Go through the lines of the material and tally those with the string "assert"; reply with the number alone.

───── Data to examine ─────

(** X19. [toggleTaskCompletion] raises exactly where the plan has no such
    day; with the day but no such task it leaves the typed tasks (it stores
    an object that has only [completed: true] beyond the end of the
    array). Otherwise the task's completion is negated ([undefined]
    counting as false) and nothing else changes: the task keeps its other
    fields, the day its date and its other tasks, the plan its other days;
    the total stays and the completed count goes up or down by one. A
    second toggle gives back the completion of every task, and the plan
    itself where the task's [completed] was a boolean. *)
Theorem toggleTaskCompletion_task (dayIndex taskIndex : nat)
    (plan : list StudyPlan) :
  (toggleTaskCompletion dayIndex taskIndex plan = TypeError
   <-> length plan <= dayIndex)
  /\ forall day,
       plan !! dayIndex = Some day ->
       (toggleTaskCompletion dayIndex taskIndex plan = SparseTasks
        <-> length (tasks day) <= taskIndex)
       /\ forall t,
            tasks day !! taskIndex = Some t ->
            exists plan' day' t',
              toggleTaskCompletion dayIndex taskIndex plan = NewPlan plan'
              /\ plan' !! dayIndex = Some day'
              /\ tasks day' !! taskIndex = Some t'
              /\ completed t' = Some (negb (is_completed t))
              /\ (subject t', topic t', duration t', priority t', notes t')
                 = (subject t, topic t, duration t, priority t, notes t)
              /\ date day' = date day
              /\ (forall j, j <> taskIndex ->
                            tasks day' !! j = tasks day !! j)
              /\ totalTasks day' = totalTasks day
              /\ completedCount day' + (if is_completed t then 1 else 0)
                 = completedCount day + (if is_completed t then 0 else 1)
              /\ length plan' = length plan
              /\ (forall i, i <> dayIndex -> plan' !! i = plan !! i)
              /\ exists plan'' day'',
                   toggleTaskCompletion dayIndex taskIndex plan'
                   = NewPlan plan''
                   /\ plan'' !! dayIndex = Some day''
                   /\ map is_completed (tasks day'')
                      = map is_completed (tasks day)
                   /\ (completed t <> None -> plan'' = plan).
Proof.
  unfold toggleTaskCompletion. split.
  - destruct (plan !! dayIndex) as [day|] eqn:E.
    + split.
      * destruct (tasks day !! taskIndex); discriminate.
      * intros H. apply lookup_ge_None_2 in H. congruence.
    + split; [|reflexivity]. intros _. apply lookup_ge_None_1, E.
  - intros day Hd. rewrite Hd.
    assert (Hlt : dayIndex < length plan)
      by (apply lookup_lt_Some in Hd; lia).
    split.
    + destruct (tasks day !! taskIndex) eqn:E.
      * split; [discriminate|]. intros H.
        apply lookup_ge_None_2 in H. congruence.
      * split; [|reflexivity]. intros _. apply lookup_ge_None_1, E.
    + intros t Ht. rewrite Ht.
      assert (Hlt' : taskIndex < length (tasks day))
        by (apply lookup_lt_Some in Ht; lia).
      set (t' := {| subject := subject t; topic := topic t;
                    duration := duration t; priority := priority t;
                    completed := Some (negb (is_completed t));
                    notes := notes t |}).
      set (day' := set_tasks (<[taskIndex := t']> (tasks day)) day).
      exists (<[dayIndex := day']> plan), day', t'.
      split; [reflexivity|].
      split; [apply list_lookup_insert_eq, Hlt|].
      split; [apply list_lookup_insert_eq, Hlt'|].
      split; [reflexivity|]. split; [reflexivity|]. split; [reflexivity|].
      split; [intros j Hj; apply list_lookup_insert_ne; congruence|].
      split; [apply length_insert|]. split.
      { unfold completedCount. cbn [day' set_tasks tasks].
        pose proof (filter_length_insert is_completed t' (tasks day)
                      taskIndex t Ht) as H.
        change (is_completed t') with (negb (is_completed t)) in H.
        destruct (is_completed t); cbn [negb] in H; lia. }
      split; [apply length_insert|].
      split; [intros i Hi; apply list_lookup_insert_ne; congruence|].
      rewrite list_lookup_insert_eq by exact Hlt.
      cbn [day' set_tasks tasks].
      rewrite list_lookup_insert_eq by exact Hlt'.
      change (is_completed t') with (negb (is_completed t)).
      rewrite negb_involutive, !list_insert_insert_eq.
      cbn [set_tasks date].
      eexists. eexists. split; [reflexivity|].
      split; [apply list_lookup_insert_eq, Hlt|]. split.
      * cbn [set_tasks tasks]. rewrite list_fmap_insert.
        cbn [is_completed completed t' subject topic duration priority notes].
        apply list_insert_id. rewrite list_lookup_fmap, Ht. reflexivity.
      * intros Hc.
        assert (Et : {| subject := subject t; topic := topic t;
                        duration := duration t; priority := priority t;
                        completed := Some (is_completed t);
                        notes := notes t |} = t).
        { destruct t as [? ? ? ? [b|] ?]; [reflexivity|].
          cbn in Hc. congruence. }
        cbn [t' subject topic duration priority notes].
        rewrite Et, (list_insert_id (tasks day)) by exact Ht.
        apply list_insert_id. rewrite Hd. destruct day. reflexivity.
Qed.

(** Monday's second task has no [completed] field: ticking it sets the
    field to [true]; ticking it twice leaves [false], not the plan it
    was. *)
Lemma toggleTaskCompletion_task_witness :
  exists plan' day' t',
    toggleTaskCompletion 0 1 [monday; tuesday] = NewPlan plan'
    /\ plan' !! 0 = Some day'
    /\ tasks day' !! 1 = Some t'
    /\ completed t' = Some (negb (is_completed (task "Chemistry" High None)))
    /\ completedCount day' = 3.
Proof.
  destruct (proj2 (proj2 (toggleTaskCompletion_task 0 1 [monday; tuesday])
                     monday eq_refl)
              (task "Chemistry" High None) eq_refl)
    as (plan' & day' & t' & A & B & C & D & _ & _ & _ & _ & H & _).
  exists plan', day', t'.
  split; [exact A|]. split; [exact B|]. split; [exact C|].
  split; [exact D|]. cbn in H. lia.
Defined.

─────

• Exercise answer: 3